What the paper studied
This study explored how luxury and upscale hotels in Türkiye are adopting Artificial Intelligence (AI). It focused on hotel executives' perceptions of AI's benefits, barriers, and its potential impact on labor structures within the hospitality sector. The research used in-depth interviews and thematic analysis to understand current AI integration and attitudes toward it.
Key findings
- AI use in hospitality is still in early stages, with applications like e-check-in/out, instant translation, responding to online reviews, revenue management software, and in-room entertainment.
- Executives see AI as beneficial for addressing staff shortages, improving operational efficiency, reducing costs, and enhancing guest satisfaction.
- Significant barriers to AI adoption include high investment costs, risks of AI failure, cultural resistance, guest dissatisfaction, and concerns about losing the personal touch in service.
- AI is perceived as a potential cause of unemployment, but certain human roles requiring knowledge, empathy, and skills cannot be fully replaced.

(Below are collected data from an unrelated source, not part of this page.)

Lemma stream_add n m g : stream (n + m) g = stream n g ++ stream m (advance n g).
Proof.
  unfold stream, advance. rewrite fill_add.
  destruct (fill n 9 g) as [xs g1]. simpl. by destruct (fill m 9 g1).
Qed.

Lemma advance_add n m g : advance (n + m) g = advance m (advance n g).
Proof.
  unfold advance. rewrite fill_add.
  destruct (fill n 9 g) as [xs g1]. simpl. by destruct (fill m 9 g1).
Qed.

Lemma small_is_int32 x : 0 <= x <= 9 -> Int32.in_range x.
Proof. unfold Int32.in_range, Int32.min_signed, Int32.max_signed. lia. Qed.

(** With [low = 0] the stored element is the draw itself. *)
Lemma store_draw x :
  0 <= x <= 9 ->
  Int32.to_signed (Int32.to_unsigned (Int32.to_unsigned 0 + x)) = x.
Proof.
  intros Hx. change (Int32.to_unsigned 0) with 0. rewrite Z.add_0_l.
  by apply Int32Facts.to_signed_to_unsigned, small_is_int32.
Qed.

Lemma empty_error_ok avail size :
  empty_error avail (size, size) = None -> 0 <= size.
Proof.
  unfold empty_error. rewrite orb_diag. destruct (Z.ltb_spec size 0); [done|lia].
Qed.

(** The call of the script.  What the allocation of the array raises, it
    raises; otherwise the array holds the next [size * size] draws, in C
    order. *)
Lemma integers_script avail size g :
  integers avail 0 10 (size, size) g =
  match empty_error avail (size, size) with
  | Some e => Raise e
  | None => Ok ({| shape := (size, size); data := stream (count size) g |},
               advance (count size) g)
  end.
Proof.
  unfold integers. destruct (Z.eqb_spec (size * size) 0) as [Hz|Hnz].
  { assert (size = 0) as -> by nia. done. }
  change (0 <? Int32.min_signed) with false.
  change (Int32.max_signed <? 10 - 1) with false.
  change (10 - 1 <? 0) with false. cbv iota.
  destruct (empty_error avail (size, size)); [done|].
  change (10 - 1 - 0) with 9. fold (count size).
  unfold stream, advance.
  pose proof (fill_range (count size) 9 g) as Hr.
  destruct (fill (count size) 9 g) as [out g']. simpl in *.
  do 2 f_equal. f_equal.
  assert (H9 : 0 <= 9 < Int32.modulus) by (unfold Int32.modulus; lia).
  specialize (Hr H9). clear H9.
  induction Hr as [|x xs Hx _ IH]; [done|].
  rewrite fmap_cons, store_draw, IH; done.
Qed.

End Draw.

(** *** Writing a file *)

Lemma same_dirs_refl w : same_dirs w w.
Proof. by repeat split. Qed.

Lemma same_dirs_trans w1 w2 w3 : same_dirs w1 w2 -> same_dirs w2 w3 -> same_dirs w1 w3.
Proof.
  intros (Hf1 & Hb1 & Hm1 & Hc1 & He1 & Hd1) (Hf2 & Hb2 & Hm2 & Hc2 & He2 & Hd2).
  repeat split; [congruence..|]. intros p. by rewrite Hd2, Hd1.
Qed.

Lemma same_dirs_log ev w : same_dirs w (log ev w).
Proof. by repeat split. Qed.

Lemma same_dirs_set_pending ls w : same_dirs w (set_pending ls w).
Proof. by repeat split. Qed.

Lemma same_dirs_printed line w : same_dirs w (printed line w).
Proof. by repeat split. Qed.

Lemma check_parent_isdir w p :
  check_parent w p = None <-> path_isdir w (parent p) = true.
Proof.
  unfold check_parent, path_isdir.
  destruct (stat w (parent p)) as [[|c]|]; naive_solver.
Qed.

Lemma path_isdir_set_file w p c q :
  path_isdir w p = false ->
  path_isdir (set_node p (File c) w) q = path_isdir w q.
Proof.
  unfold path_isdir, stat, set_node. simpl. intros Hp.
  destruct (is_root q) eqn:Hq; [done|].
  destruct (decide (p = q)) as [->|Hne].
  - rewrite lookup_insert_eq. rewrite Hq in Hp.
    by destruct (nodes w !! q) as [[|?]|].
  - by rewrite lookup_insert_ne.
Qed.

Lemma same_dirs_set_file w p c :
  path_isdir w p = false -> same_dirs w (set_node p (File c) w).
Proof. intros Hp. repeat split. intros q. by apply path_isdir_set_file. Qed.

Lemma can_write_same_dirs w w' path n :
  same_dirs w w' -> can_write w' path n = can_write w path n.
Proof.
  intros (Hf & Hb & _ & _ & _ & Hd). unfold can_write. destruct (resolve path); [|done].
  by rewrite !Hd, Hf, Hb.
Qed.

Lemma can_write_resolve w path n :
  can_write w path n = true -> resolve path = Some (key_of path).
Proof.
  unfold can_write, key_of. by destruct (resolve path).
Qed.

Lemma can_write_not_dir w path n :
  can_write w path n = true -> path_isdir w (key_of path) = false.
Proof.
  unfold can_write, key_of. destruct (resolve path) as [p|]; [|done].
  simpl. intros H. apply andb_prop in H as [H _]. apply andb_prop in H as [H _].
  by apply negb_true_iff.
Qed.

Lemma can_write_parent w path n :
  can_write w path n = true -> path_isdir w (parent (key_of path)) = true.
Proof.
  unfold can_write, key_of. destruct (resolve path) as [p|]; [|done].
  simpl. intros H. apply andb_prop in H as [H _]. by apply andb_prop in H as [_ H].
Qed.

Lemma same_dirs_written w path content n :
  can_write w path n = true -> same_dirs w (written path content w).
Proof.
  intros Hc. unfold written.
  eapply same_dirs_trans; [|apply same_dirs_log].
  by eapply same_dirs_set_file, can_write_not_dir.
Qed.

(** Without a fault on the file the device keeps all of it; with one, what
    it keeps is a prefix. *)
Lemma stored_all w k content : faults w !! k = None -> stored w k content = content.
Proof. unfold stored. by intros ->. Qed.

Lemma stored_take w k content : exists n, stored w k content = take n content.
Proof.
  unfold stored. destruct (faults w !! k) as [[e|e cap]|].
  - exists (length content). by rewrite take_ge.
  - by exists cap.
  - exists (length content). by rewrite take_ge.
Qed.

Lemma stored_same_dirs w w' k content :
  same_dirs w w' -> stored w' k content = stored w k content.
Proof. intros (Hf & _). unfold stored. by rewrite Hf. Qed.

(** A write that returns. *)
Lemma write_file_ok w path isz content :
  can_write w path (Z.of_nat (length content)) = true ->
  write_file path isz content w = (Ok tt, written path content w).
Proof.
  unfold can_write, write_file, written, stored, key_of.
  destruct (resolve path) as [p|]; [|done]. cbn [default from_option id].
  intros H. apply andb_prop in H as [H Hf]. apply andb_prop in H as [Hd Hp].
  apply negb_true_iff in Hd. apply check_parent_isdir in Hp. rewrite Hd, Hp.
  destruct (faults w !! p) as [[e|e cap]|]; [done| |done].
  apply negb_true_iff in Hf. by rewrite Hf.
Qed.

Why it matters for hospitality
The hospitality industry is at a crossroads where AI can improve efficiency and operational tasks but risks undermining the core human elements that define guest experiences. Understanding where AI adds value without compromising service quality is crucial. Labor disruption concerns highlight the need for workforce planning, including reskilling and upskilling employees to work alongside AI. Hotels that navigate this balance well can maintain competitive advantage and guest loyalty.
Practical takeaways
- Integrate AI proactively in operational areas with minimal social interaction, such as revenue management, demand forecasting, translation, and online reputation monitoring.
- Use AI tools to automate routine tasks like rate optimization and sentiment analysis of guest reviews to improve decision-making speed and accuracy.
- Exercise caution when deploying AI in guest-facing roles where personalized human interaction is valued, especially in luxury settings.
- Develop dual service pathways offering both AI-supported and human-led options, allowing guests to choose their preferred interaction level.
- Prioritize employee reskilling and upskilling to prepare staff for roles that complement AI, focusing on guest engagement, problem-solving, and AI-assisted decision-making.
- Collaborate with educational institutions to embed AI literacy and technology management skills into hospitality training programs.
- Define clear boundaries for AI use, reserving complex emotional labor tasks like service recovery and conflict handling for human staff.
- Aim for a balanced, human-centered AI adoption strategy that enhances operational efficiency while preserving the warmth and authenticity of hospitality service.